The competition was won by Li Yuchun-then a student at the Sichuan Conservatory of Music in Chengdu-with her gender-neutral style and solid singing and dancing skills. As a result, Li became a national pop icon.

The show attracted a nationwide audience of 400 million, with many fans voting for Li, who wore her trademark short hair and sang in a deep, soulful voice.

She also appeared on the cover of Time magazine's Asian edition, which described her as an "Asian hero". Now 36, she is still one of the best-selling female pop stars in the country.

On May 30, Li appeared as a performing guest on the hit reality show Youth With You Season 2, singing All the Girls, which she wrote in just three days.

She was also invited to write a theme song for Sisters, which was released on Thursday. Titled Ms Priceless, the electro-pop number delivers a message about breaking stereotypes attached to women from birth. A video of the song has been viewed some 10 million times on Li's social media platform.

"My face, my fingers are priceless. My ideas, my talents are priceless," she sings. "I choose my lipsticks, my handbags and I create my own life and dreams. Protect the truest smile and I am priceless."

Li said, "Like many people, I was looking forward to a totally different reality show about women and their performances, proving that they have far more than just physical beauty."

A handout photo. Singer Zhang Hanyun, 31. PHOTO: China Daily/Asia News Network

Before Sisters premiered, Youth With You Season 2 had just ended on the video streaming platform iQiyi on May 30, with the birth of The 9, a new girl pop group. Since premiering on March 12, topical news and articles relating to Youth With You Season 2 have been viewed more than 2 billion times.

The public voted for the nine finalists out of 109 contestants, including Liu Yuxin, the overall winner with 17 million votes, and Yu Shuxin, who finished second with 13 million votes.

The finalists were born from 1995 to 1997, and the average age of all the contestants was just 22.

Instead of a typical sweet-girl image, Liu Yuxin, 23, wears her hair short and dyed, rather than long, straight or curly. She also favors pantsuits rather than miniskirts, and is shy but aggressive onstage.

She learned street dance when she was 10 and stood out among her peers with her singing, dancing and rap performances.

Liu took part in Up! Juniors on Hunan TV in 2012, and the following year appeared on a dance reality show produced by Dragon TV in Shanghai. In 2015, she joined the seven-member girl group Lady Bees, releasing an album two years later, which failed to receive much attention.

Wu Han, producer of Youth With You Season 2, said: "The show focuses on the concept of creating infinite possibilities. We don't define. In auditions, we look for a contestant's personality and attitude.

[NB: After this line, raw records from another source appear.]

(** * preprocess_html.py: HTML to JSONL preprocessing for RAG

    A shallow embedding of [src/preprocess_html.py] and the properties of
    its text cleaning, metadata extraction, chunk emission and file
    discovery.

    Conventions.
    - A Python [str] is a [string]; every [ascii] stands for one character
      (a code point below 256).
    - The program prints, opens files and writes lines: each function that
      has effects returns the list of [event]s it performs, in order.
    - The parsed document is a tree of Python objects that the program
      mutates in place; every [Tag] carries the identity of its object. *)

From Stdlib Require Import String Ascii List Arith ZArith Lia Bool.
From Stdlib Require Import Sorted Permutation.
From Equations Require Import Equations.
Import ListNotations.

Set Warnings "-register-all".

Local Open Scope string_scope.
Local Open Scope nat_scope.
Local Open Scope list_scope.

(** ** Python built-ins used by the program *)

Module Py.

Definition code (c : ascii) : nat := nat_of_ascii c.

(** [str.isspace] on one character. *)
Definition isspace (c : ascii) : bool :=
  let n := code c in
  ((9 <=? n) && (n <=? 13)) || ((28 <=? n) && (n <=? 32))
  || (n =? 133) || (n =? 160).

(** [str.lstrip()], [str.rstrip()], [str.strip()]. *)
Fixpoint lstrip (s : string) : string :=
  match s with
  | String c rest => if isspace c then lstrip rest else s
  | EmptyString => EmptyString
  end.

Fixpoint rstrip (s : string) : string :=
  match s with
  | String c rest =>
      match rstrip rest with
      | EmptyString => if isspace c then EmptyString else String c EmptyString
      | kept => String c kept
      end
  | EmptyString => EmptyString
  end.

Definition strip (s : string) : string := rstrip (lstrip s).

(** Truth value of a [str]: non-empty. *)
Definition truthy (s : string) : bool :=
  match s with EmptyString => false | String _ _ => true end.

(** Line boundaries of [str.splitlines]. *)
Definition is_linebreak (c : ascii) : bool :=
  let n := code c in
  ((10 <=? n) && (n <=? 13)) || ((28 <=? n) && (n <=? 30)) || (n =? 133).

(** [str.splitlines()]: [cur] is the line being read. *)
Fixpoint splitlines_from (cur : string) (s : string) : list string :=
  match s with
  | EmptyString => if truthy cur then [cur] else []
  | String c rest =>
      if (code c =? 13) then
        match rest with
        | String c' rest' =>
            if (code c' =? 10) then cur :: splitlines_from EmptyString rest'
            else cur :: splitlines_from EmptyString rest
        | EmptyString => cur :: splitlines_from EmptyString rest
        end
      else if is_linebreak c then cur :: splitlines_from EmptyString rest
      else splitlines_from (cur ++ String c EmptyString) rest
  end.

Definition splitlines (s : string) : list string :=
  splitlines_from EmptyString s.

(** [sep.join(parts)]. *)
Definition join (sep : string) (parts : list string) : string :=
  String.concat sep parts.

(** [str.lower()] on one character and on a string. *)
Definition lower_char (c : ascii) : ascii :=
  let n := code c in
  if ((65 <=? n) && (n <=? 90))
     || ((192 <=? n) && (n <=? 222) && negb (n =? 215))
  then ascii_of_nat (n + 32) else c.

Fixpoint lower (s : string) : string :=
  match s with
  | String c rest => String (lower_char c) (lower rest)
  | EmptyString => EmptyString
  end.

(** [s.startswith(p)] and [s.endswith(p)]. *)
Definition startswith (s p : string) : bool := String.prefix p s.

Definition endswith (s p : string) : bool :=
  (String.length p <=? String.length s)
  && String.eqb (substring (String.length s - String.length p)
                           (String.length p) s) p.

(** [s.endswith((p1, p2, ...))]. *)
Definition endswith_any (s : string) (ps : list string) : bool :=
  existsb (endswith s) ps.

(** [enumerate(xs)]. *)
Fixpoint enumerate_from {A} (start : nat) (xs : list A) : list (nat * A) :=
  match xs with
  | [] => []
  | x :: rest => (start, x) :: enumerate_from (S start) rest
  end.

Definition enumerate {A} (xs : list A) : list (nat * A) :=
  enumerate_from 0 xs.

(** [sorted(xs)] on strings: ascending code-point order.  Equal strings
    are identical, so every sorting algorithm returns the same list;
    insertion is used here. *)
Fixpoint insert_sorted (x : string) (xs : list string) : list string :=
  match xs with
  | [] => [x]
  | y :: rest =>
      if String.leb x y then x :: xs else y :: insert_sorted x rest
  end.

Fixpoint sorted (xs : list string) : list string :=
  match xs with
  | [] => []
  | x :: rest => insert_sorted x (sorted rest)
  end.

(** A [dict] with string keys, in insertion order: [d[k] = v] replaces
    the value of a key that is present and appends a new key. *)
Fixpoint dict_set {V} (k : string) (v : V) (d : list (string * V))
  : list (string * V) :=
  match d with
  | [] => [(k, v)]
  | (k', v') :: rest =>
      if String.eqb k k' then (k, v) :: rest
      else (k', v') :: dict_set k v rest
  end.

(** [d.get(k)]. *)
Fixpoint dict_get {V} (k : string) (d : list (string * V)) : option V :=
  match d with
  | [] => None
  | (k', v) :: rest => if String.eqb k k' then Some v else dict_get k rest
  end.

Definition keys {V} (d : list (string * V)) : list string := map fst d.

End Py.

(** [os.path] functions (POSIX flavour). *)

Module OsPath.

Definition sep : ascii := "/"%char.

(** [os.path.join(a, b)]. *)
Definition join (a b : string) : string :=
  if Py.startswith b "/" then b
  else if negb (Py.truthy a) || Py.endswith a "/" then a ++ b
  else a ++ "/" ++ b.

(** [os.path.basename(p)]: what follows the last slash. *)
Fixpoint basename (p : string) : string :=
  match p with
  | EmptyString => EmptyString
  | String c rest =>
      if existsb (Ascii.eqb sep) (list_ascii_of_string rest)
      then basename rest
      else if Ascii.eqb c sep then rest else p
  end.

End OsPath.

(** ** The parsed document and the BeautifulSoup operations the program calls

    The parser itself is outside the program's code; what the program relies
    on is the tree it returns and the search and removal operations on it. *)

Module Bs4.

(** A page element.  [Comment] stands for the string classes that
    [get_text] leaves out.  [tag_id] is the identity of the Python
    object: the program holds references to tags and removes them
    through these references. *)
Inductive node : Type :=
| NavigableString (text : string)
| Comment (text : string)
| Tag (tag_id : nat) (name : string) (attrs : list (string * string))
      (contents : list node).

(** The [BeautifulSoup] object, given by its contents. *)
Definition soup : Type := list node.

(** An element followed by its descendants, in document order. *)
Fixpoint subtree (n : node) : list node :=
  n :: match n with
       | Tag _ _ _ cs =>
           (fix each (cs : list node) : list node :=
              match cs with
              | [] => []
              | c :: rest => subtree c ++ each rest
              end) cs
       | _ => []
       end.

(** [element.descendants]. *)
Definition descendants (s : soup) : list node := flat_map subtree s.

Definition contents (n : node) : list node :=
  match n with Tag _ _ _ cs => cs | _ => [] end.

(** Criteria of [find] and [find_all]. *)
Definition named (names : list string) (n : node) : bool :=
  match n with
  | Tag _ nm _ _ => existsb (String.eqb nm) names
  | _ => false
  end.

Definition get (key : string) (n : node) : option string :=
  match n with
  | Tag _ _ ats _ => Py.dict_get key ats
  | _ => None
  end.

(** [attrs={key: value}]. *)
Definition with_attr (key value : string) (n : node) : bool :=
  match get key n with
  | Some v => String.eqb v value
  | None => false
  end.

(** The values of a whitespace-separated attribute such as [class]. *)
Fixpoint tokens_from (cur : string) (s : string) : list string :=
  match s with
  | EmptyString => if Py.truthy cur then [cur] else []
  | String c rest =>
      if Py.isspace c
      then (if Py.truthy cur then [cur] else []) ++ tokens_from EmptyString rest
      else tokens_from (cur ++ String c EmptyString) rest
  end.

Definition tokens (s : string) : list string := tokens_from EmptyString s.

(** [class_=value]. *)
Definition with_class (value : string) (n : node) : bool :=
  match n with
  | Tag _ _ ats _ =>
      match Py.dict_get "class" ats with
      | Some v => existsb (String.eqb value) (tokens v)
      | None => false
      end
  | _ => false
  end.

(** [soup.find_all(...)], also written [soup(...)]: the matching tags in
    document order. *)
Definition find_all (matches : node -> bool) (s : soup) : list node :=
  filter matches (descendants s).

(** [soup.find(...)]: the first match, or [None]. *)
Definition find (matches : node -> bool) (s : soup) : option node :=
  match find_all matches s with
  | found :: _ => Some found
  | [] => None
  end.

Definition is_object (i : nat) (n : node) : bool :=
  match n with
  | Tag j _ _ _ => i =? j
  | _ => false
  end.

(** Taking the object [i] out of the tree, with all it contains. *)
Fixpoint detach_in (i : nat) (n : node) : node :=
  match n with
  | Tag j nm ats cs =>
      Tag j nm ats
          ((fix each (cs : list node) : list node :=
              match cs with
              | [] => []
              | c :: rest =>
                  if is_object i c then each rest
                  else detach_in i c :: each rest
              end) cs)
  | other => other
  end.

Fixpoint detach (i : nat) (s : soup) : soup :=
  match s with
  | [] => []
  | c :: rest =>
      if is_object i c then detach i rest
      else detach_in i c :: detach i rest
  end.

(** [tag.decompose()]: the tag leaves the tree that holds it.  A tag that
    is no longer in the tree (it went with an enclosing tag) changes
    nothing. *)
Definition decompose (tag : node) (s : soup) : soup :=
  match tag with
  | Tag i _ _ _ => detach i s
  | _ => s
  end.

(** The strings [get_text] collects. *)
Definition text_of (n : node) : list string :=
  match n with
  | NavigableString t => [t]
  | _ => []
  end.

(** [soup.get_text(separator)]. *)
Definition get_text (separator : string) (s : soup) : string :=
  Py.join separator (flat_map text_of (descendants s)).

(** [tag.get_text(separator)]. *)
Definition tag_get_text (separator : string) (n : node) : string :=
  get_text separator (contents n).

(** [tag.string]: the single string a tag holds, directly or through a
    chain of only children. *)
Fixpoint tag_string (n : node) : option string :=
  match n with
  | Tag _ _ _ (c :: nil) =>
      match c with
      | NavigableString t => Some t
      | Comment t => Some t
      | Tag _ _ _ _ => tag_string c
      end
  | _ => None
  end.

(** Identities and names of the tags of a tree, in document order. *)
Definition identity (n : node) : list nat :=
  match n with Tag i _ _ _ => [i] | _ => [] end.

"There is heightened awareness of women's independence in Chinese society. The show aims to present young Chinese women from different perspectives. They are more than cute or sexy, and we want to show their diversity," Wu said.

In recent years, major streaming platforms have produced male and female pop groups through reality shows, providing new blood for the entertainment industry.

For example, the 11-member female group Rocket Girls 101, fronted by Wu Xuanyi and Meng Meiqi, started life in 2018 on video platform Tencent's reality show Produce 101, in which 11 finalists were selected from 101 contestants.

Cai Xukun, who was born in 1999, shot to stardom after winning the iQiyi reality show Idol Producer in 2018. He now has more than 30 million followers on his Sina Weibo account and is a coach and judge on Youth With You Season 2.

When Wang Ju appeared on Produce 101 in 2018, she generated a huge buzz on social media platforms. Instead of looking like a typical female pop idol, with a slim figure and pale complexion, Wang, who was 25 at the time, was tanned and had a fuller figure.

Although she wasn't among the 11 finalists, she won a large fan base with her comments such as, "Being yourself is what makes a girl beautiful."

Jimmy Guo, founder of a cultural company in Beijing that trains aspiring pop stars, said: "Pop groups have the same dance moves. What helps them stand out is their personalities and distinctive features. The goal is to let people see you. You have to have something to be remembered by.